- _Your objective_
Which lines of the data below include the string "destruct"? Return each of them.

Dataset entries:
#####

(* ===== verification/FileWrite.v ===== *)
(** * Writing a file keeps everything but the bytes written (dax.c)

    [nova_cow_file_write] fills new blocks, appends an entry per extent to the log, commits
    the tail and enters the pages into the tree.  The theorem at the end says what the file
    holds afterwards.  The proof follows the three phases: the loop over the extents changes
    only blocks that were free and the end of the log; the commit changes the inode; the
    assignment changes the tree, the counters of the old entries and the free blocks. *)

From S2P Require Import Prelude Layout RangeTree RbList State Balloc BallocFacts BallocSpec.
From S2P Require Import BallocInit BallocTheorems TreeEdits InodeMap LogBlocks InodeTable.
From S2P Require Import Monitor Histogram HashTable Records KnapSack Detect WriteCount Migrate.
From S2P Require Import LogPages World InodeLog FastGc LogAppend BlockMap Shutdown Crawl FileTree Truncate.
From S2P Require Import WearBudget FileData.
#[local] Open Scope word_scope.

(** No page is migrated at the end of an operation. *)
Lemma migrate_nothing `{RbTree} smp jiffies_to_msecs e garbage pi sbi mon sih k :
  ready k mon -> get_block_number_by_virt (virt_addr sbi) pi < BLOCKS_MAX ->
  exists mon', migrate_page_of smp jiffies_to_msecs e garbage pi (World sbi mon sih) = Some (tt, World sbi mon' sih) /\ ready k mon'.
Proof.
  intros Hr Hb. unfold migrate_page_of, active_migrate_inode_table_page. cbn [w_sbi w_mon w_sih].
  destruct (_ <? NOVA_NORMAL_INODE_START); [by exists mon|].
  destruct (ready_judge (get_block_number_by_virt (virt_addr sbi) pi) k mon Hr) as (mon' & E & Hr').
  { pose proof (block_number_nonneg (virt_addr sbi) pi). lia. }
  unfold monitored_call. rewrite E. cbn [mbind option_bind]. by exists mon'.
Qed.

Section write.
Context `{RbTree} {L : LogBlocks} (slab_garbage : nova_range_node) (smp : Z) (jiffies_to_msecs : Z -> Z) (e : env).
Context (garbage : Z) (radix_nomem : Z -> bool) (uncopied : Z -> Z -> Z) (nova_base_address : Z).

(** The file system and the file before the write: the free blocks, the pages of the inode
    tables, the inode, its tree and the blocks of its log. *)
Context (sbi0 : nova_sb_info) (F0 : Z -> Prop) (P : Z -> list Z) (pi : Z) (t0 : gmap Z Z) (logb : Z -> Prop).
#[local] Notation va := (virt_addr sbi0).
#[local] Notation m0 := (nvm sbi0).
#[local] Notation blk b := (block_addr sbi0 b).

#####

- _Answer area_
  destruct (_ <? NOVA_NORMAL_INODE_START); [by exists mon|].
  destruct (ready_judge (get_block_number_by_virt (virt_addr sbi) pi) k mon Hr) as (mon' & E & Hr').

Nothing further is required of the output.